(Task statement)
Look through the listing below for the string "ageMs". Show each line where it occurs.

(Task material)
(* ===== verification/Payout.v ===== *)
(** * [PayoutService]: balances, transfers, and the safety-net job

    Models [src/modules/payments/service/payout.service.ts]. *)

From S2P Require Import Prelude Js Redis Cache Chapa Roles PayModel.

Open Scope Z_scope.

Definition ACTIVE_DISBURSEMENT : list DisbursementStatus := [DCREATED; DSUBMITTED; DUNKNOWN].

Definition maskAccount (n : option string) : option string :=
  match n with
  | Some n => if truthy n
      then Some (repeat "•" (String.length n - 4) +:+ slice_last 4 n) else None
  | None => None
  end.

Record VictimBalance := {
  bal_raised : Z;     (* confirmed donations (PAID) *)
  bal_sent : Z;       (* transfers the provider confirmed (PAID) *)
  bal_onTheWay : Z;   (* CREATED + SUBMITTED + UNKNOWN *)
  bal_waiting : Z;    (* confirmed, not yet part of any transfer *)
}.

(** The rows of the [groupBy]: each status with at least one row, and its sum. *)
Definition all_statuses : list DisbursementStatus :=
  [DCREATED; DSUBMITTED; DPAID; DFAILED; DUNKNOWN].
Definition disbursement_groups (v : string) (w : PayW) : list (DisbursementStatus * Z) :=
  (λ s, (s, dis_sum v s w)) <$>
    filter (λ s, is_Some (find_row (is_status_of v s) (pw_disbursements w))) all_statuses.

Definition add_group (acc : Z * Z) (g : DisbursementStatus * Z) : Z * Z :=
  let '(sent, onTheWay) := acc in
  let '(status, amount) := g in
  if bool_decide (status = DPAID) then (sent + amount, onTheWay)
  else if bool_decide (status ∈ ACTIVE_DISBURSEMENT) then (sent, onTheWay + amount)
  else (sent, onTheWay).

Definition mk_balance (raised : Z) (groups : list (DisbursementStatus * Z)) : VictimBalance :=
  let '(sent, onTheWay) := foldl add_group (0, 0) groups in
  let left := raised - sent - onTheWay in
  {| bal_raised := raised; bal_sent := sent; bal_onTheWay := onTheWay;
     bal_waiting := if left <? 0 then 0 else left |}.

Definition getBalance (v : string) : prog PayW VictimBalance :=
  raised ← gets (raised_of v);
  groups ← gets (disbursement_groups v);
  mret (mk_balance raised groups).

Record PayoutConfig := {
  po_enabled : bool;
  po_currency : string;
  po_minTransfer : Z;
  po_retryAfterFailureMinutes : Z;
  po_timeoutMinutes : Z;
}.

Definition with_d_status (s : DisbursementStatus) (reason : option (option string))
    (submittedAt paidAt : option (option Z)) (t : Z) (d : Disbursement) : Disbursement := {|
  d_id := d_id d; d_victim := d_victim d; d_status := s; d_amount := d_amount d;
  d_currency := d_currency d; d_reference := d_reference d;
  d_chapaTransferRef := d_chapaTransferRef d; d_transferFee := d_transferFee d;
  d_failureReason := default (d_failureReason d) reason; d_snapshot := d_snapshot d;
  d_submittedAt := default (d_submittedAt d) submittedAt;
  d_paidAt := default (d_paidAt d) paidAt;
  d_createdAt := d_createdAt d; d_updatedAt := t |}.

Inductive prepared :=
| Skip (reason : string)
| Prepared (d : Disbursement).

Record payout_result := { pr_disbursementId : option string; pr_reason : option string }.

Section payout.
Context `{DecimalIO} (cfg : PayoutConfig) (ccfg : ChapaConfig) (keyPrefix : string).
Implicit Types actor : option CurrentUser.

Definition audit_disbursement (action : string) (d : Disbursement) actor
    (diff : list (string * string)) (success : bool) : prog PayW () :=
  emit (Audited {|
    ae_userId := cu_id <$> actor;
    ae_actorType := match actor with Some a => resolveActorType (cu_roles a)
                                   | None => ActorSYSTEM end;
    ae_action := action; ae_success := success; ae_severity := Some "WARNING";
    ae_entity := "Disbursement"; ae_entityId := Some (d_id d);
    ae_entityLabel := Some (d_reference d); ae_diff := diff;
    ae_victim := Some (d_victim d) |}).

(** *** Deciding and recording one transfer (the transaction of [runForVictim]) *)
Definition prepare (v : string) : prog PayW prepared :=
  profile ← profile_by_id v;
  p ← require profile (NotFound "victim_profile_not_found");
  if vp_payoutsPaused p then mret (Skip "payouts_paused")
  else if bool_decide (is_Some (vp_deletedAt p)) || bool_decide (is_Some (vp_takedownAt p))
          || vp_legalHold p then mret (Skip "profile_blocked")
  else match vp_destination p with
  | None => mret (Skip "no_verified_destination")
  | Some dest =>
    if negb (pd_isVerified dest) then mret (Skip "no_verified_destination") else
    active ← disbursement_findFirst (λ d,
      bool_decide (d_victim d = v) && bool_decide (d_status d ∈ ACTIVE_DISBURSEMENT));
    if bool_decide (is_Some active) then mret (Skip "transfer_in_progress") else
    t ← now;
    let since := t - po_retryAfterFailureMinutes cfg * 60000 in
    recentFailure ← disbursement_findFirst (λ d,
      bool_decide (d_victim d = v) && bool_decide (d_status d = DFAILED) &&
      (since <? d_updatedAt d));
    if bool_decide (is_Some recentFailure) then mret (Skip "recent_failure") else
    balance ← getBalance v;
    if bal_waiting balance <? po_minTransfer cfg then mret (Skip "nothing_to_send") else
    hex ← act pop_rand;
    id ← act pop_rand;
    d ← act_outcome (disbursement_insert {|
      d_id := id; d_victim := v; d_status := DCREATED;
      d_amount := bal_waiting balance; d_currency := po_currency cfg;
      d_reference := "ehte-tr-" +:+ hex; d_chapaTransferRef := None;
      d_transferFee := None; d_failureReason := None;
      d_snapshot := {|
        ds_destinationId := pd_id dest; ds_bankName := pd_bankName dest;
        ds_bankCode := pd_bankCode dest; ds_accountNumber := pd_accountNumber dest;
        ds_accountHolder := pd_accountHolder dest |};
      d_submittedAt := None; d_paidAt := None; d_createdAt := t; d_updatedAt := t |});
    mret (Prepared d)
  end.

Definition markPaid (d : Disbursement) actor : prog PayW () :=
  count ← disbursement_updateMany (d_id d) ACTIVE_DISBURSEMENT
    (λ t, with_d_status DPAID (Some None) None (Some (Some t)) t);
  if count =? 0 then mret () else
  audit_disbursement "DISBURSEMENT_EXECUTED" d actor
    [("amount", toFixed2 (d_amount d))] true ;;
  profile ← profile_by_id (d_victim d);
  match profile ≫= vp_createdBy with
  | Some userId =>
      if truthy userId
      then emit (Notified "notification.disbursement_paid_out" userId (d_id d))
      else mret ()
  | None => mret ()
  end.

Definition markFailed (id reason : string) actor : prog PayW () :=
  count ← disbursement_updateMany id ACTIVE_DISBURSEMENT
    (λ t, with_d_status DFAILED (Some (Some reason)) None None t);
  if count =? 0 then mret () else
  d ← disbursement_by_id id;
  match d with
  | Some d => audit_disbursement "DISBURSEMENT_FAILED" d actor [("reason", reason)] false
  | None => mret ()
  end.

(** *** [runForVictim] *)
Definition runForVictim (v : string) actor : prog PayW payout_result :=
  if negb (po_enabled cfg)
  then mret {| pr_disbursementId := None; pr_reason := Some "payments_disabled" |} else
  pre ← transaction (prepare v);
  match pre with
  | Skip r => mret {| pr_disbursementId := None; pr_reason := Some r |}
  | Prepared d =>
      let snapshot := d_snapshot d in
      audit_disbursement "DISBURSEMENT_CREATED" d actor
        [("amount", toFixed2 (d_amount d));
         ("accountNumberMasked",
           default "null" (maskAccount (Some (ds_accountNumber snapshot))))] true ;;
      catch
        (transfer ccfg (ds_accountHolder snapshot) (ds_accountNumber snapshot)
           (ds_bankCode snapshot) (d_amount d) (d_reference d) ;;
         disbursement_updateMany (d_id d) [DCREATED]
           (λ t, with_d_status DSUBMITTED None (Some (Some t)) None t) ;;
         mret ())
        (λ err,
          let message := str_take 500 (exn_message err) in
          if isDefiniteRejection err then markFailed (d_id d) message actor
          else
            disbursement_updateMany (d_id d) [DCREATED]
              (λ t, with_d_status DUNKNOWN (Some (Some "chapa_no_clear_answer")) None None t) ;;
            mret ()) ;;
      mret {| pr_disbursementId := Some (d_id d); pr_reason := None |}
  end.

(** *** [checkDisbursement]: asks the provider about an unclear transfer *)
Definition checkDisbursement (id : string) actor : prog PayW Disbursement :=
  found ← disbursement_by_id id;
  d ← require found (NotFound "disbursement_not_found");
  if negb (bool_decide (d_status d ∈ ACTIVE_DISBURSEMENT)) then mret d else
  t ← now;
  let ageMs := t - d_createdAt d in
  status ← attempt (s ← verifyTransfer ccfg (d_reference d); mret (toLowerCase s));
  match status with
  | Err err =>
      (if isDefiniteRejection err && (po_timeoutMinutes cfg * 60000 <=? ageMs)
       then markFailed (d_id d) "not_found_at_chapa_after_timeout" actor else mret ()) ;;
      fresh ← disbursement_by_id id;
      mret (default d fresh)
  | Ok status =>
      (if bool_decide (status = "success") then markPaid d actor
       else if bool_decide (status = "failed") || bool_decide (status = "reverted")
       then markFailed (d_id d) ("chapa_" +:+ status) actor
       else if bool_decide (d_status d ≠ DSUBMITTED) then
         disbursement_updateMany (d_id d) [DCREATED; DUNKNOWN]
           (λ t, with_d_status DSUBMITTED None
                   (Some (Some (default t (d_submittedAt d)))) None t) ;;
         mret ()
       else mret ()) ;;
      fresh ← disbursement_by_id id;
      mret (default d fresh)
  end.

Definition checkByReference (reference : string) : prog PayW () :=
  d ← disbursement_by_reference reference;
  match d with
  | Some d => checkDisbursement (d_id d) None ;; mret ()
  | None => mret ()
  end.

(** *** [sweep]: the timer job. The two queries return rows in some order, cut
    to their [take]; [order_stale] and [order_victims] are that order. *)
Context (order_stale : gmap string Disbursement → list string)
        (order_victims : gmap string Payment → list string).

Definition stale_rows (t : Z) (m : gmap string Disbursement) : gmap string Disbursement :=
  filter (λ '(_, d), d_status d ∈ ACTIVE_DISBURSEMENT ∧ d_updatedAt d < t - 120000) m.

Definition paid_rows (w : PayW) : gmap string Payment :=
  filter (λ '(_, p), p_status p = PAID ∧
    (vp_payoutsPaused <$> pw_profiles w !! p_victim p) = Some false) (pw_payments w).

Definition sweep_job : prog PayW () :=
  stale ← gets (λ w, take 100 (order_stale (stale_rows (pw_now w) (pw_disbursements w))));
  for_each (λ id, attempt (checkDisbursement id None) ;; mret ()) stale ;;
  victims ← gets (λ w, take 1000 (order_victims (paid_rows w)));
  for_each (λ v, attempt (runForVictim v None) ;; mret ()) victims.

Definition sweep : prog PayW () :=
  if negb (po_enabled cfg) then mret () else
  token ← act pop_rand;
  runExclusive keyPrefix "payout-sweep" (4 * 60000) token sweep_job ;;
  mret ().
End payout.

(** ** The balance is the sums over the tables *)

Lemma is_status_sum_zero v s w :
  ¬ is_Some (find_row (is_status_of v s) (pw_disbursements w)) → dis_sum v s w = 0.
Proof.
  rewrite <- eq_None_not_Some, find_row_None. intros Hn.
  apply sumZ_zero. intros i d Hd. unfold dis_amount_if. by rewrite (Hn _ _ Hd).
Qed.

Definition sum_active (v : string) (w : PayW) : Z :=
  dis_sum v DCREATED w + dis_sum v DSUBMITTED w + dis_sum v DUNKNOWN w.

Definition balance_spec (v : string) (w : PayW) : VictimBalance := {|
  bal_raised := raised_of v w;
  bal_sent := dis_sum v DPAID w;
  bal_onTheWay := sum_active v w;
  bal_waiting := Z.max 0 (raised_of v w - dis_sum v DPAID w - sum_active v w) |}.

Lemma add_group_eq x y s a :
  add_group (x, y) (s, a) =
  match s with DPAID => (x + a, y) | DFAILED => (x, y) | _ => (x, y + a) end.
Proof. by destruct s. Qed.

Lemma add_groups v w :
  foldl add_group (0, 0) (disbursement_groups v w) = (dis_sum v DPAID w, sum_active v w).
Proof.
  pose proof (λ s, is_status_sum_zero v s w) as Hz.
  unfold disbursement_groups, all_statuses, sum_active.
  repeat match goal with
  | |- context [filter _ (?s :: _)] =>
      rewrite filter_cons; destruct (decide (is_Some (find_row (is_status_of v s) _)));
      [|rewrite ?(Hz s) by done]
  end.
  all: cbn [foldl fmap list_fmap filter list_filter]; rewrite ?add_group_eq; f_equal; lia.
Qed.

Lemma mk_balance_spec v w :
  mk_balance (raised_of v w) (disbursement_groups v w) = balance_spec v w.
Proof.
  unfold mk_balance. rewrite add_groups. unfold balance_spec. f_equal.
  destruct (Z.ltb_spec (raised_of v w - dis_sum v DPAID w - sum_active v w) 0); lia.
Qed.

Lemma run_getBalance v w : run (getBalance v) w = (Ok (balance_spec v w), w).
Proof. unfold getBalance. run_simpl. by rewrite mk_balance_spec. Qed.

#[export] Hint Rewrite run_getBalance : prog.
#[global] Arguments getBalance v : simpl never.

(Reply)
  let ageMs := t - d_createdAt d in
      (if isDefiniteRejection err && (po_timeoutMinutes cfg * 60000 <=? ageMs)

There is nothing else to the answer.